Today EV's are both viable and in many cases superior to ICEVs. For example, the current model Tesla S is an EV with a range of now more than 400kms. It accelerates faster than the latest Porsche 911 sports car, has running costs a fraction of petrol driven cars (low fuel costs and low maintenance costs due to few moving parts) and comes with an eight year infinite km warranty.

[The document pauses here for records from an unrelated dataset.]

(** ** Flushes without interference *)

(** The rows a committed chunk deletes. *)
Definition goneBy (c : stagingChunk) (s : Span) : bool :=
  match ch_part c with
  | Some p => bool_decide (sp_ID s ∈ tp_stagedIDs p) && bool_decide (sp_TraceID s = (tp_key p).2)
  | None => bool_decide (sp_TraceID s ∈ ch_traceIDs c)
  end.

Lemma dbCall_quiet {A} (f : staging -> A * staging) w :
  sg_calls w = [] -> dbCall f w = (Some (f w).1, (f w).2).
Proof.
  intros E. assert (popCall w = w) as Ep by (destruct w; cbn in *; by subst). unfold dbCall. rewrite E. cbn.
  rewrite Ep. by destruct (f w).
Qed.

Lemma commitChunks_quiet replayed cs : forall w,
  sg_calls w = [] ->
  Forall (fun c => match ch_part c with Some p => tp_stagedIDs p <> [] | None => ch_traceIDs c <> [] end) cs ->
  exists w', commitChunks true replayed cs w = (Some tt, w') /\ sg_calls w' = [] /\
    sg_rows w' = filter (fun s => Forall (fun c => goneBy (addReplayedRows replayed c) s = false) cs) (sg_rows w) /\
    sg_added w' = sg_added w ++ mjoin (ch_spans <$> cs) /\ sg_spans w' = sg_spans w ++ mjoin (ch_interesting <$> cs).
Proof.
  induction cs as [|c cs IH]; intros w Hq Hne.
  { exists w. split_and!; [done|done| |by rewrite app_nil_r|by rewrite app_nil_r].
    symmetry. apply filter_all. intros s _. constructor. }
  apply Forall_cons in Hne as [Hc Hne]. cbn [commitChunks]. unfold mbind, F_bind.
  assert (exists w1, commitChunk true (addReplayedRows replayed c) w = (Some tt, w1) /\ sg_calls w1 = [] /\
    sg_rows w1 = filter (fun s => goneBy (addReplayedRows replayed c) s = false) (sg_rows w) /\
    sg_added w1 = sg_added w ++ ch_spans c /\ sg_spans w1 = sg_spans w ++ ch_interesting c) as (w1 & -> & Q1 & R1 & A1 & S1).
  { unfold commitChunk, goneBy. cbn [addReplayedRows ch_part ch_interesting ch_traceIDs ch_spans]. unfold addPartIDs.
    destruct (ch_part c) as [p|]; cbn [fmap option_fmap option_map tp_stagedIDs tp_key].
    - unfold CommitStagingTracePart. set (l := tp_stagedIDs p ++ _).
      destruct l as [|i k] eqn:El; [by apply app_eq_nil in El as [? _]|]. unfold mbind, F_bind.
      rewrite dbCall_quiet by done. eexists. split; [done|]. cbn. done.
    - unfold CommitStagingFlush. destruct (ch_traceIDs c) as [|i k]; [done|]. unfold mbind, F_bind.
      rewrite dbCall_quiet by done. eexists. split; [done|]. cbn. done. }
  destruct (IH w1 Q1 Hne) as (w2 & -> & Q2 & R2 & A2 & S2). exists w2. split_and!; [done|done| | |].
  - rewrite R2, R1, list_filter_filter. apply list_filter_iff. intros s. rewrite Forall_cons. tauto.
  - by rewrite A2, A1, <- (assoc_L app).
  - by rewrite S2, S1, <- (assoc_L app).
Qed.
(** ** What a flush left alone does *)

(** Its chunks delete exactly the rows of the traces it read. *)
Lemma gone_iff slow ids R U I kept replayed s :
  flushRead slow ids R U I kept replayed -> (sp_TraceID s ∈ ids -> s ∈ R) ->
  Forall (fun c => goneBy (addReplayedRows replayed c) s = false) (stagingChunks ids U I stagingChunkRows) <->
  sp_TraceID s ∉ ids.
Proof.
  intros HR Hin. destruct (fr_chunks _ _ _ _ _ _ _ HR) as [C1 C2]. destruct HR as [[keys HK] F2 F3 F4 F5 F6 F7].
  rewrite Forall_forall in C2. rewrite Forall_forall. split.
  - intros Hg Hid. specialize (Hin Hid).
    assert (exists u, u ∈ U /\ (s = u \/ (copyOf s u /\ exists l, replayed !! sp_ID u = Some l /\ sp_ID s ∈ l)))
      as (u & Hu & Hs).
    { destruct (rp_all _ _ _ _ HK s Hin) as [?|(u & l & ? & ? & ? & ?)]; [exists s; tauto|exists u; eauto 10]. }
    rewrite <- C1 in Hu. apply list_elem_of_join in Hu as (l & Hu & (c & -> & Hc)%list_elem_of_fmap).
    destruct (C2 c Hc) as [[D1 D2 D3 D4 D5 D6] D7]. specialize (Hg c Hc). unfold goneBy in Hg.
    cbn [addReplayedRows ch_part ch_traceIDs] in Hg. unfold addPartIDs in Hg.
    assert (sp_TraceID s = sp_TraceID u) as Et by (destruct Hs as [->|[[Hk _] _]]; [done|unfold replayKey in Hk; congruence]).
    destruct (D4 u Hu) as [_ Hut]. destruct (ch_part c) as [p|]; cbn [fmap option_fmap option_map tp_stagedIDs tp_key] in Hg.
    + destruct D6 as (E1 & _ & E3). rewrite E3 in Hut. apply list_elem_of_singleton in Hut.
      rewrite (bool_decide_eq_true_2 (sp_TraceID s = _)), andb_true_r in Hg by congruence.
      apply bool_decide_eq_false in Hg. apply Hg. rewrite E1. apply elem_of_app.
      destruct Hs as [->|[_ (l & El & Hl)]]; [left; by apply list_elem_of_fmap_2|right].
      apply list_elem_of_join. exists l. split; [done|]. apply list_elem_of_fmap. exists u. by rewrite El.
    + apply bool_decide_eq_false in Hg. by rewrite Et in Hg.
  - intros Hid c Hc. destruct (C2 c Hc) as [[D1 D2 D3 D4 D5 D6] D7]. unfold goneBy.
    cbn [addReplayedRows ch_part ch_traceIDs]. unfold addPartIDs.
    destruct (ch_part c) as [p|]; cbn [fmap option_fmap option_map tp_stagedIDs tp_key].
    + destruct D6 as (E1 & _ & E3). apply andb_false_iff. right. apply bool_decide_eq_false. intros E.
      apply Hid, D7. rewrite E3, E. by left.
    + apply bool_decide_eq_false. by intros ?%D7.
Qed.

Lemma chunks_nonempty U I (ids : list string) cs :
  Forall (fun c => chunkOK U I stagingChunkRows c /\ forall id, id ∈ ch_traceIDs c -> id ∈ ids) cs ->
  Forall (fun c => match ch_part c with Some p => tp_stagedIDs p <> [] | None => ch_traceIDs c <> [] end) cs.
Proof.
  intros H. eapply Forall_impl; [exact H|]. intros c [[D1 D2 D3 D4 D5 D6] _]. cbn in D6. destruct (ch_part c) as [p|]; [|done].
  destruct D6 as (-> & E2 & _). by intros ?%fmap_nil_inv.
Qed.

(** Rows moved by a flush that is left alone: [U] is one row per key of the ready traces. *)
Lemma flush_quiet scan c fi w :
  (forall l, scan l ≡ₚ l) -> stagingOK (fc_SlowThresholdUs c) w -> sg_calls w = [] ->
  let ids := readyIDs (fi_start fi - fc_Window c) (fc_BatchTraces c) (scan (sg_rows w)) in
  exists w', flushOnce scan c true fi w = (Some (length ids), w') /\
  sg_rows w' = filter (fun s => sp_TraceID s ∉ ids) (sg_rows w) /\
  exists U, sg_added w' ≡ₚ sg_added w ++ U /\ NoDup (replayKey <$> keyed U) /\
    (forall u, u ∈ U -> u ∈ sg_rows w /\ sp_TraceID u ∈ ids) /\
    (forall s, s ∈ sg_rows w -> sp_TraceID s ∈ ids -> s ∈ U \/ exists u, u ∈ U /\ copyOf s u).
Proof.
  intros Hscan Hok Hq ids. unfold flushOnce, ReadyStagingTraceIDs. unfold mbind at 1, F_bind at 1.
  rewrite dbCall_quiet by done. cbn [fst snd]. fold ids.
  assert (forall id, id ∈ ids -> id ∈ sp_TraceID <$> sg_entered w) as Hids.
  { intros id Hid%ready_in. rewrite Hscan in Hid. apply list_elem_of_fmap in Hid as (s & -> & Hs).
    apply list_elem_of_fmap_2. by eapply elem_of_rows. }
  case_bool_decide as Ei.
  { exists w. cbn. rewrite Ei. split_and!; [done| |].
    - symmetry. apply filter_all. intros s _. apply not_elem_of_nil.
    - exists []. rewrite app_nil_r. split_and!; [done|constructor| |]; [by intros u ?%not_elem_of_nil|].
      by intros s _ ?%not_elem_of_nil. }
  unfold mbind at 1, F_bind at 1. unfold GetStagingSpansByTraceIDs. destruct ids as [|i l] eqn:El; [done|]. rewrite <- El in *.
  rewrite dbCall_quiet by done. cbn [fst snd]. set (R := filter _ (scan (sg_rows w))).
  assert (R ≡ₚ filter (fun s => sp_TraceID s ∈ ids) (sg_rows w)) as HR by (unfold R; by rewrite Hscan).
  destruct (dropReplayedSpans R) as [U replayed] eqn:Ed. unfold mbind at 1, F_bind at 1.
  destruct (flush_starts c ids R w (fi_intN fi) (fi_classify fi) (fi_policy fi) U replayed Hok
    (proj1 (readyIDs_selection _ _ _)) Hids HR Ed) as (I & kept & w3 & E3 & Hf & HF). rewrite E3.
  destruct (fr_chunks _ _ _ _ _ _ _ Hf) as [C1 C2].
  assert (sg_rows w3 = sg_rows w /\ sg_added w3 = sg_added w /\ sg_calls w3 = []) as (Er & Ea & Ec).
  { unfold classifyStaged in E3. destruct (classifySpansForStorage _ _ _ _ _ _ _ _). injection E3 as <- <-. done. }
  unfold mbind, F_bind.
  destruct (commitChunks_quiet replayed _ w3 Ec (chunks_nonempty U I ids _ C2)) as (w4 & -> & _ & R4 & A4 & _).
  cbn [mret F_ret fst snd]. exists w4. split_and!; [done| |].
  - rewrite R4, Er. apply filter_ext_in. intros s Hs. eapply gone_iff; [done|]. intros Ht. rewrite HR. by apply list_elem_of_filter.
  - exists U. rewrite A4, Ea, C1. destruct Hf as [[keys HK] F2 F3 F4 F5 F6 F7]. split_and!; [done|apply HK| |].
    + intros u Hu. assert (u ∈ R) as Hr by (by eapply elem_of_sublist; [|apply HK]). rewrite HR in Hr.
      apply list_elem_of_filter in Hr. tauto.
    + intros s Hs Ht. destruct (rp_all _ _ _ _ HK s) as [?|(u & lu & ? & ? & _)]; [|by left|right; by exists u].
      rewrite HR. by apply list_elem_of_filter.
Qed.

(** ** Collection *)

Definition old (cutoff : Z) (l : list Span) : list Span := filter (fun s => ingestedNs s < cutoff) l.

Lemma collectBatch_split cutoff w :
  NoDup (idsOf (sg_rows w)) ->
  let victims := take (Z.to_nat retentionDeleteBatch) (old cutoff (sg_rows w)) in
  let w' := (collectBatch cutoff w).2 in
  old cutoff (sg_rows w') = drop (Z.to_nat retentionDeleteBatch) (old cutoff (sg_rows w)) /\
  filter (fun s => ~ ingestedNs s < cutoff) (sg_rows w') = filter (fun s => ~ ingestedNs s < cutoff) (sg_rows w) /\
  sg_shed w' = sg_shed w ++ victims.
Proof.
  intros Hn victims w'. cbn [w' collectBatch snd sg_rows sg_shed]. fold (old cutoff (sg_rows w)). fold victims.
  change (sp_ID <$> victims) with (idsOf victims).
  assert (forall s, s ∈ sg_rows w -> sp_ID s ∈ idsOf victims <-> s ∈ victims) as Hid.
  { intros s Hs. split; [|intros ?; apply elem_of_ids; eauto]. intros (v & Hv & E)%elem_of_ids.
    assert (s = v) as ->; [|done]. eapply (NoDup_ids_inj (sg_rows w)); [done|done| |done].
    eapply elem_of_sublist; [exact Hv|]. etrans; [apply sublist_take|apply sublist_filter]. }
  split_and!; [| |done].
  - unfold old at 1. rewrite list_filter_filter.
    rewrite (filter_ext_in _ (fun s => s ∉ victims /\ ingestedNs s < cutoff)).
    2:{ intros s Hs. rewrite (Hid s Hs). tauto. }
    rewrite <- list_filter_filter. fold (old cutoff (sg_rows w)).
    assert (NoDup (old cutoff (sg_rows w))) as Hno by (apply NoDup_filter; by apply NoDup_of_ids).
    rewrite <- (take_drop (Z.to_nat retentionDeleteBatch) (old cutoff (sg_rows w))) in Hno.
    rewrite <- (take_drop (Z.to_nat retentionDeleteBatch) (old cutoff (sg_rows w))) at 1.
    apply NoDup_app in Hno as (_ & Hd & _). rewrite filter_app. fold victims in Hd |- *.
    rewrite (filter_all _ (drop _ _)).
    + assert (filter (fun s => s ∉ victims) victims = []) as ->; [|done].
      destruct (filter (fun s => s ∉ victims) victims) as [|x l] eqn:E; [done|].
      assert (x ∈ filter (fun s => s ∉ victims) victims) as [? ?]%list_elem_of_filter by (rewrite E; by left). done.
    + intros s Hs Hv. by apply (Hd s).
  - rewrite list_filter_filter. apply filter_ext_in. intros s Hs. rewrite (Hid s Hs). split; [tauto|].
    intros Hy. split; [done|]. intros Hv. eapply elem_of_sublist in Hv; [|apply sublist_take].
    by apply list_elem_of_filter in Hv as [? _].
Qed.

Lemma collectLoop_exact cutoff fuel : forall total w,
  NoDup (idsOf (sg_rows w)) -> (length (old cutoff (sg_rows w)) < fuel)%nat ->
  exists w', collectLoop fuel cutoff [] total w = (Some (total + length (old cutoff (sg_rows w)))%nat, w') /\
    sg_rows w' = filter (fun s => ~ ingestedNs s < cutoff) (sg_rows w) /\
    sg_shed w' = sg_shed w ++ old cutoff (sg_rows w).
Proof.
  induction fuel as [|fuel IH]; intros total w Hn Hf; [lia|]. cbn [collectLoop hd tl].
  destruct (collectBatch_split cutoff w Hn) as (B1 & B2 & B3). unfold old in B3 at 1.
  assert ((collectBatch cutoff w).1 = length (take (Z.to_nat retentionDeleteBatch) (old cutoff (sg_rows w)))) as En by done.
  assert (NoDup (idsOf (sg_rows (collectBatch cutoff w).2))) as Hn1.
  { eapply NoDup_ids_sub; [|exact Hn]. apply sublist_submseteq. cbn. apply sublist_filter. }
  destruct (collectBatch cutoff w) as [n w1]. cbn [fst snd] in *.
  set (b := Z.to_nat retentionDeleteBatch) in *. assert (b = 1000%nat) as Eb by done. clearbody b.
  rewrite length_take in En. fold (old cutoff (sg_rows w)) in B3. destruct (n <? b)%nat eqn:E; to_prop.
  - apply Nat.ltb_lt in E. exists w1. rewrite En. split_and!.
    + do 3 f_equal. lia.
    + rewrite <- B2. symmetry. apply filter_all. intros s Hs Ho.
      assert (s ∈ old cutoff (sg_rows w1)) as Hx by (by apply list_elem_of_filter).
      rewrite B1, drop_ge in Hx by lia. by apply not_elem_of_nil in Hx.
    + rewrite B3, take_ge by lia. done.
  - apply Nat.ltb_ge in E. assert (length (old cutoff (sg_rows w1)) + b = length (old cutoff (sg_rows w)))%nat as El.
    { rewrite B1, length_drop. lia. }
    destruct (IH (total + n)%nat w1 Hn1) as (w2 & -> & R2 & S2); [lia|]. exists w2. split_and!.
    + do 2 f_equal. lia.
    + by rewrite R2, B2.
    + rewrite S2, B3, B1, <- (assoc_L app), take_drop. done.
Qed.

Furthermore, with the rapid advancement in battery storage technology its cost is expected to fall from currently 3-4x that of an average car to about half the cost of an average car over the next decade or so. This technology is now also spreading rapidly into the supply of static electricity. Battery technology is looking to partially solve the problem that very low marginal cost renewable electricity cannot be stored for use when the sun doesn’t shine or the wind doesn’t blow. Industries that by implication look to be structurally challenged in this environment include everything from petrol stations, coal mines, fuel tankers and perhaps complicated mechanical car maintenance. To be replaced over time by large power supply to supermarket car parks (for recharging) and cars that require rebooting or an electronic patch to fix them.
The surprising local investment opportunities created by electric cars
In the Australasian context, we have invested in the raw materials that are more in demand by these new industries. This includes several new lithium mines (a mineral that up until now has been used for grease). Lithium, like copper ,nickel and cobalt, will be required in much greater quantities than before as the demand for batteries, electric motors and electricity networks increases. We have also increased our investment in engineering specialists who are now in demand to install solar farms, battery storage and expanded electricity distribution.